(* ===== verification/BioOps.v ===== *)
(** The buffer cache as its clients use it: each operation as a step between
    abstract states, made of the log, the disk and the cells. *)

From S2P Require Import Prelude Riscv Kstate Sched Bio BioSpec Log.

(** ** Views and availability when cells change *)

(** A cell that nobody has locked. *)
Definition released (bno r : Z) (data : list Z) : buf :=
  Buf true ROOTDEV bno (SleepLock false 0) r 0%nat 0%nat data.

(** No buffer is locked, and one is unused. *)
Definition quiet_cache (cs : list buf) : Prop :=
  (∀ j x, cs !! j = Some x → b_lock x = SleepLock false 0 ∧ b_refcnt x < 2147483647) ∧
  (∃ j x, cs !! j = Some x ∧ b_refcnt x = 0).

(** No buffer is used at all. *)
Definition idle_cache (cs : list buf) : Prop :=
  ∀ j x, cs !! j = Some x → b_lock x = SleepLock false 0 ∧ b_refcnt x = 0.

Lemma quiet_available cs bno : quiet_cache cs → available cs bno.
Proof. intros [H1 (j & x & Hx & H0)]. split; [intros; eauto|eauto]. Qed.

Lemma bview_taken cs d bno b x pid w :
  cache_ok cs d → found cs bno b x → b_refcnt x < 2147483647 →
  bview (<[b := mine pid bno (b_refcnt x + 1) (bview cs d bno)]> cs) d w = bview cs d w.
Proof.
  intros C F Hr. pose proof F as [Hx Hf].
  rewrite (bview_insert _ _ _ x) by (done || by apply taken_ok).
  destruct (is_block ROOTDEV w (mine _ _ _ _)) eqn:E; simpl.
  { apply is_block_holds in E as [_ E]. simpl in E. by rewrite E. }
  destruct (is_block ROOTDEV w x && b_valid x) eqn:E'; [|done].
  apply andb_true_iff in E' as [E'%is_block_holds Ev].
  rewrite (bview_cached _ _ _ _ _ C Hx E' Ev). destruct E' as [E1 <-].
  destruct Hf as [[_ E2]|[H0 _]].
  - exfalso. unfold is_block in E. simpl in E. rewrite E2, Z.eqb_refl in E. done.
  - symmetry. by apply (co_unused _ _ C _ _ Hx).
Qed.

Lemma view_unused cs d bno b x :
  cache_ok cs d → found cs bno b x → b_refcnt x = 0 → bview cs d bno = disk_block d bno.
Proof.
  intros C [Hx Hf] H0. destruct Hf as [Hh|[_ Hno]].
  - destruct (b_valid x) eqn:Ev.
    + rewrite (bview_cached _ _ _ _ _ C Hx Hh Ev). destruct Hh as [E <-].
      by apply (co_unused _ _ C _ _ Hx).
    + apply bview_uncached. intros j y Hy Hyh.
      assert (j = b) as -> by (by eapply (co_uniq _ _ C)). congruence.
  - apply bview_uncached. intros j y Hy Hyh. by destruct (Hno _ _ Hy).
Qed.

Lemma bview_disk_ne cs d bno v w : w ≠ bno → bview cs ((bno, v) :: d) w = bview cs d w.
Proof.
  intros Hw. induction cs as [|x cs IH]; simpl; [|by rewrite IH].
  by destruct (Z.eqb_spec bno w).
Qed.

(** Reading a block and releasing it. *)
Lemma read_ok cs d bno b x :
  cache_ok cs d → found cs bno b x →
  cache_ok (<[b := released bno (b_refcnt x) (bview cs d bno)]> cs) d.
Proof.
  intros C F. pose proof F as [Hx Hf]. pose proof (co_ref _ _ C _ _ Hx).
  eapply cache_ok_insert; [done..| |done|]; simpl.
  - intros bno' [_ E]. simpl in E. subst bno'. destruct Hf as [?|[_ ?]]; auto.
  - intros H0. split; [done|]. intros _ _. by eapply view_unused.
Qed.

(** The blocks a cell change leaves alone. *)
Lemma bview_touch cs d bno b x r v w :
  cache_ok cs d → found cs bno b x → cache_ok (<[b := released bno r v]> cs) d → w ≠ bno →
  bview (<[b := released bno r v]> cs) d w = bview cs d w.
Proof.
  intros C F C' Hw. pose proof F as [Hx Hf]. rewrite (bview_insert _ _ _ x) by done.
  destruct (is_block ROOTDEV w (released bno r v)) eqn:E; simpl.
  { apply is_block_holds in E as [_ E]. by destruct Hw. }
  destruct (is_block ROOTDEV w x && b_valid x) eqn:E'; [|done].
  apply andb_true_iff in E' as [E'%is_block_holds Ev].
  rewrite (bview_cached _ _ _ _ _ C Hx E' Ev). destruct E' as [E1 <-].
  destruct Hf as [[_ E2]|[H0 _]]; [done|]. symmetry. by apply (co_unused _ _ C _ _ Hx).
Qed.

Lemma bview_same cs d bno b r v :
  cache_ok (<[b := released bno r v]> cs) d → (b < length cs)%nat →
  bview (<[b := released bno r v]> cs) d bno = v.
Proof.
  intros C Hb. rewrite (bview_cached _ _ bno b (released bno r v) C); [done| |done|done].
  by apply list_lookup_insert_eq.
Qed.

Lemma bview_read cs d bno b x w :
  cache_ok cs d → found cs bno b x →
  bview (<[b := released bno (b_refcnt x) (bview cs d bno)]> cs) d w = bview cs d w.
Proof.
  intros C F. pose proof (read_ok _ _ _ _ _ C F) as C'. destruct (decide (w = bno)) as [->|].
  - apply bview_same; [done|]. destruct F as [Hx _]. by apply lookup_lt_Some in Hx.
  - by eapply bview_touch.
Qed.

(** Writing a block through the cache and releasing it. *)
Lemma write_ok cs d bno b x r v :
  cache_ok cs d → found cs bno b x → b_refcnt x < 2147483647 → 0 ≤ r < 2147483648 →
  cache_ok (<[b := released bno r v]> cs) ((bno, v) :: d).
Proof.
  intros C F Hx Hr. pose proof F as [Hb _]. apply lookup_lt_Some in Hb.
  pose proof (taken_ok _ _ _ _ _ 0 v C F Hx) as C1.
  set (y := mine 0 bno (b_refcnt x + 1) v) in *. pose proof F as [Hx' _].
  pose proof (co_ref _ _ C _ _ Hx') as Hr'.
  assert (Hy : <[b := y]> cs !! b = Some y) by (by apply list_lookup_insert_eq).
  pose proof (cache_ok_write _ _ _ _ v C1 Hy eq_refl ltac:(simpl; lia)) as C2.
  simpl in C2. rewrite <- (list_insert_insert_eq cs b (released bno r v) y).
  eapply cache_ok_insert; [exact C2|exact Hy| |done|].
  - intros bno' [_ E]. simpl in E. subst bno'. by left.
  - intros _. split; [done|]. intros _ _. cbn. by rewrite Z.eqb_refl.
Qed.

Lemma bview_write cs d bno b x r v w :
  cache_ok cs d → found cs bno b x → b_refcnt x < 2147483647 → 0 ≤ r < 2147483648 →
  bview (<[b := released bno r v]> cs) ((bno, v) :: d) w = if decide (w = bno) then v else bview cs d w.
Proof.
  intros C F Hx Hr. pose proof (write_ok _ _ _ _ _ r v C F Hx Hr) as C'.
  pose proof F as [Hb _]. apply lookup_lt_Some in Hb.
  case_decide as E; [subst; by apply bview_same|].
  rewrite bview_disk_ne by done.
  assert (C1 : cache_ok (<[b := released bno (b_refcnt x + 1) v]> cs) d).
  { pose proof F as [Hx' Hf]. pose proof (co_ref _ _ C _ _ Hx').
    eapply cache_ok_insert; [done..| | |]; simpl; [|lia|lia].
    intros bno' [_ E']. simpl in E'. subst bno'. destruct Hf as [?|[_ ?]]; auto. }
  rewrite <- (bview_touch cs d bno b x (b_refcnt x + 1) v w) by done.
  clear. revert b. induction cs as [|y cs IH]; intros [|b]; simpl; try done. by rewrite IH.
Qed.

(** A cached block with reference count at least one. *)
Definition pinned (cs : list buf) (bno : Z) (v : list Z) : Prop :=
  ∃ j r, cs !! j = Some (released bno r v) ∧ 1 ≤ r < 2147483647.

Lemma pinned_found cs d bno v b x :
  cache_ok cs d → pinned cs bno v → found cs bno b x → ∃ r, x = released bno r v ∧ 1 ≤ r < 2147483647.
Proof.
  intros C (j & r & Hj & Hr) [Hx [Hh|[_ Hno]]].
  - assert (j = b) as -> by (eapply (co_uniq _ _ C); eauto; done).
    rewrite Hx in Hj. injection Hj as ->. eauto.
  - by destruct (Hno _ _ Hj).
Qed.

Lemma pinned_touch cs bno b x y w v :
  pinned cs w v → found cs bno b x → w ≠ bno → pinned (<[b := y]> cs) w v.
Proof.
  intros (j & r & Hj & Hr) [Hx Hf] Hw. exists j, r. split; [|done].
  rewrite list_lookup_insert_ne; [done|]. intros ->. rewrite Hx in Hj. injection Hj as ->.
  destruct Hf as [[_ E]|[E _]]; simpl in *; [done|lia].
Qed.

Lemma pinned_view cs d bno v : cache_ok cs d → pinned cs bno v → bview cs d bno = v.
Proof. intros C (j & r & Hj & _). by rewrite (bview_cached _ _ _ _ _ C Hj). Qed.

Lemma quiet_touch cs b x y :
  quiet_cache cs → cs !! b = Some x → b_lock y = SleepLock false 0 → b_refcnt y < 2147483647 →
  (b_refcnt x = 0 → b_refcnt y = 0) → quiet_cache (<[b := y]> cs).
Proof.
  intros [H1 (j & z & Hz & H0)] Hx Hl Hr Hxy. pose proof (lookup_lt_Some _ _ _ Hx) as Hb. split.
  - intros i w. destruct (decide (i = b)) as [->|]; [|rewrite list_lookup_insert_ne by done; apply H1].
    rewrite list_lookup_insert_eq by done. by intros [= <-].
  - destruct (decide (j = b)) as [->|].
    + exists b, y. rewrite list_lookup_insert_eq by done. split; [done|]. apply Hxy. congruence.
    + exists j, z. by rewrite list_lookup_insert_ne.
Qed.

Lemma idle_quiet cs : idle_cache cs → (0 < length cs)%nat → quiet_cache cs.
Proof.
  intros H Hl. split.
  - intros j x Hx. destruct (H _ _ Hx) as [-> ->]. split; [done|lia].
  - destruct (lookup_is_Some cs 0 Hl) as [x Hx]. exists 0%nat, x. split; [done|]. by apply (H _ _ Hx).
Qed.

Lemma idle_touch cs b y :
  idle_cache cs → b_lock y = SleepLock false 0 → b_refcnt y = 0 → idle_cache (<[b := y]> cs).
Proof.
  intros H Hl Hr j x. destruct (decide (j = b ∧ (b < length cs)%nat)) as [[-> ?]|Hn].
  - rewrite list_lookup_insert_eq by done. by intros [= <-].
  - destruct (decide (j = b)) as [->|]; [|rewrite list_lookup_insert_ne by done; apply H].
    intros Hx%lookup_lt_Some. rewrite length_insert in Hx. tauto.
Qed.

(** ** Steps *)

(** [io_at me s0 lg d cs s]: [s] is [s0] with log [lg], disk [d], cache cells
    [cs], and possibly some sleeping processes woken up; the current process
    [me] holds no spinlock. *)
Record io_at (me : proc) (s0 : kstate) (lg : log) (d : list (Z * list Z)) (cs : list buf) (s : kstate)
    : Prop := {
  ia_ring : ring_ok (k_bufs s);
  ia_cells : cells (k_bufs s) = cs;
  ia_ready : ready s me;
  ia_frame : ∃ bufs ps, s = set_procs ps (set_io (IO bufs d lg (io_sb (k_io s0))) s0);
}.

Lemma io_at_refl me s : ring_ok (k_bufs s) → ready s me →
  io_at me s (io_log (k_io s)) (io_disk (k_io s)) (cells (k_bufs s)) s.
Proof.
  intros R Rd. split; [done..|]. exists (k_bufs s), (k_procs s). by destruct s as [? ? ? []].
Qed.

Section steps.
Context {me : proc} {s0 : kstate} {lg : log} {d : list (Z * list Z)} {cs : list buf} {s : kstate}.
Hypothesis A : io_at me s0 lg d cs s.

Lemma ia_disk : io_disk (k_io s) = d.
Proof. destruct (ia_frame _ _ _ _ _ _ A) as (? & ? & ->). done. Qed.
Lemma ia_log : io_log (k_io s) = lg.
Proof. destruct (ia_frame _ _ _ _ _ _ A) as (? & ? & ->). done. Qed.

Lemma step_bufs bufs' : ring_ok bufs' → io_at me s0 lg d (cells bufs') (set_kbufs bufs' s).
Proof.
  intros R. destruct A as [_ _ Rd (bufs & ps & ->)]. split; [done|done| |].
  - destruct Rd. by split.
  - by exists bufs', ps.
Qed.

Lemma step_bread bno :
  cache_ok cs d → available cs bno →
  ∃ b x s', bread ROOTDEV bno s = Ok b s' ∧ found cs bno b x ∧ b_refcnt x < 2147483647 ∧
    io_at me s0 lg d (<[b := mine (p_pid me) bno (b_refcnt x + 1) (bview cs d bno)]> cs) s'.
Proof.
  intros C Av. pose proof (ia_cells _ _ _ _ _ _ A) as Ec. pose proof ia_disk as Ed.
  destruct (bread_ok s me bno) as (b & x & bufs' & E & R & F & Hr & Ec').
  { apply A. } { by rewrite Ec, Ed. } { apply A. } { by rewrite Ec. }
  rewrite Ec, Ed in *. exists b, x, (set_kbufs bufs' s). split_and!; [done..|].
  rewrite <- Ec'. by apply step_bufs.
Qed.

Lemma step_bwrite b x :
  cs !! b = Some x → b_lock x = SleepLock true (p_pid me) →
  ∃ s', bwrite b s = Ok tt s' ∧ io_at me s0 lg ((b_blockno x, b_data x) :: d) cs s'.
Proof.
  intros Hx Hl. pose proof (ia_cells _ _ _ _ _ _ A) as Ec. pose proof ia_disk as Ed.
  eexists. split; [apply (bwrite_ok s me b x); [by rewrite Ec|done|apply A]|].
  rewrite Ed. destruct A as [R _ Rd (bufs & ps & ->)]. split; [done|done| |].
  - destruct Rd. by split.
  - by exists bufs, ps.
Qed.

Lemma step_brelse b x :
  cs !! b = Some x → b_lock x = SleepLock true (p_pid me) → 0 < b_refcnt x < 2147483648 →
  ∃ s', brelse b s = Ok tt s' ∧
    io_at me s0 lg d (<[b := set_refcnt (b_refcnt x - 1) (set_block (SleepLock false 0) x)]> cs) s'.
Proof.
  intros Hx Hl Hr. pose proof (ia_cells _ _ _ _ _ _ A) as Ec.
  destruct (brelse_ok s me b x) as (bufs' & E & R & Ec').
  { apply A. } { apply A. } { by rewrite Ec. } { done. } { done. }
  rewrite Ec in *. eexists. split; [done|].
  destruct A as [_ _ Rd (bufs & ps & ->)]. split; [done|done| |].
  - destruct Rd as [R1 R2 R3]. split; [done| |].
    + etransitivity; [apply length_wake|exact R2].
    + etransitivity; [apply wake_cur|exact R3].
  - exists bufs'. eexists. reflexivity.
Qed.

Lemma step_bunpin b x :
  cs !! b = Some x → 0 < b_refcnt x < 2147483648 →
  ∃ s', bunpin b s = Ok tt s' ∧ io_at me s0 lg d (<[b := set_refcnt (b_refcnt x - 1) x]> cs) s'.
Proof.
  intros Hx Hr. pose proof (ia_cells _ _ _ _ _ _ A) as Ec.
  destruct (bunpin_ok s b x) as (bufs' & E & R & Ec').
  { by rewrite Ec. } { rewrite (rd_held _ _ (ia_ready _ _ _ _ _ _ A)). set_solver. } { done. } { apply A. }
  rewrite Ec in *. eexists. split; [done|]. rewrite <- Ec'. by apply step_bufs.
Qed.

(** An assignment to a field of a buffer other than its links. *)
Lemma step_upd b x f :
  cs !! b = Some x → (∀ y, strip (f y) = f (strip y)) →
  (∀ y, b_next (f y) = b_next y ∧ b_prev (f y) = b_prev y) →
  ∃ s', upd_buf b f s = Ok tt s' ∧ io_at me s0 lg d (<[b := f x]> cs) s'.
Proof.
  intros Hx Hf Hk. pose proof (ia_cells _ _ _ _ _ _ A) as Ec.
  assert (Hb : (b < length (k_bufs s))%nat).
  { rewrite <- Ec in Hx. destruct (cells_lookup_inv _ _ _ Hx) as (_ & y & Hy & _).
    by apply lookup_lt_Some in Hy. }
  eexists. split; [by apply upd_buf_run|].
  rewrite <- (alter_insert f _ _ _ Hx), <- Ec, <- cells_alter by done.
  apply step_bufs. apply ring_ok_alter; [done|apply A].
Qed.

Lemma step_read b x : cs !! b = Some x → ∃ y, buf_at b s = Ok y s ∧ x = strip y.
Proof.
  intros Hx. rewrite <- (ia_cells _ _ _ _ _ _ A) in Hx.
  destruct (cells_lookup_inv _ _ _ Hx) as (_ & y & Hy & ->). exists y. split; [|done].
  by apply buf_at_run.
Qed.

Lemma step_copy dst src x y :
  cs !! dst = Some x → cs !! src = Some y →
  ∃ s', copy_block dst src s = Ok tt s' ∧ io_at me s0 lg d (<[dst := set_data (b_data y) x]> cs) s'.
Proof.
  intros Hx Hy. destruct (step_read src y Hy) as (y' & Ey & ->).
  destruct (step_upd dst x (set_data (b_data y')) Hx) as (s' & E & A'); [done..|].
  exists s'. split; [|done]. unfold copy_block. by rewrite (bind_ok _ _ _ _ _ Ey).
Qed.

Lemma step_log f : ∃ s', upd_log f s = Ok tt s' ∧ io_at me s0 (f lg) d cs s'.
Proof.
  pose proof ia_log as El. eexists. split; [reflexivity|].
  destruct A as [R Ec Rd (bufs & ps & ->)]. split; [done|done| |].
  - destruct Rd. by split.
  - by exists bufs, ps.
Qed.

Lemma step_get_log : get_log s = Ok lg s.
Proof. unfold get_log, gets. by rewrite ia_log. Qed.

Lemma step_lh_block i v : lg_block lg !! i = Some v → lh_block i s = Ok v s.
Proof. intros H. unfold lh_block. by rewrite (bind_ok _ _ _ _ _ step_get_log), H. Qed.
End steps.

■ ■ ■ ■ ■

* _DIRECTIONS_: When you come to the line containing "destruct (is_block ROOTDEV w (mine", give it and stop; before that, repeat each line of the material exactly from the first one.

* _RESPONSE_:
(* ===== verification/BioOps.v ===== *)
(** The buffer cache as its clients use it: each operation as a step between
    abstract states, made of the log, the disk and the cells. *)

From S2P Require Import Prelude Riscv Kstate Sched Bio BioSpec Log.

(** ** Views and availability when cells change *)

(** A cell that nobody has locked. *)
Definition released (bno r : Z) (data : list Z) : buf :=
  Buf true ROOTDEV bno (SleepLock false 0) r 0%nat 0%nat data.

(** No buffer is locked, and one is unused. *)
Definition quiet_cache (cs : list buf) : Prop :=
  (∀ j x, cs !! j = Some x → b_lock x = SleepLock false 0 ∧ b_refcnt x < 2147483647) ∧
  (∃ j x, cs !! j = Some x ∧ b_refcnt x = 0).

(** No buffer is used at all. *)
Definition idle_cache (cs : list buf) : Prop :=
  ∀ j x, cs !! j = Some x → b_lock x = SleepLock false 0 ∧ b_refcnt x = 0.

Lemma quiet_available cs bno : quiet_cache cs → available cs bno.
Proof. intros [H1 (j & x & Hx & H0)]. split; [intros; eauto|eauto]. Qed.

Lemma bview_taken cs d bno b x pid w :
  cache_ok cs d → found cs bno b x → b_refcnt x < 2147483647 →
  bview (<[b := mine pid bno (b_refcnt x + 1) (bview cs d bno)]> cs) d w = bview cs d w.
Proof.
  intros C F Hr. pose proof F as [Hx Hf].
  rewrite (bview_insert _ _ _ x) by (done || by apply taken_ok).
  destruct (is_block ROOTDEV w (mine _ _ _ _)) eqn:E; simpl.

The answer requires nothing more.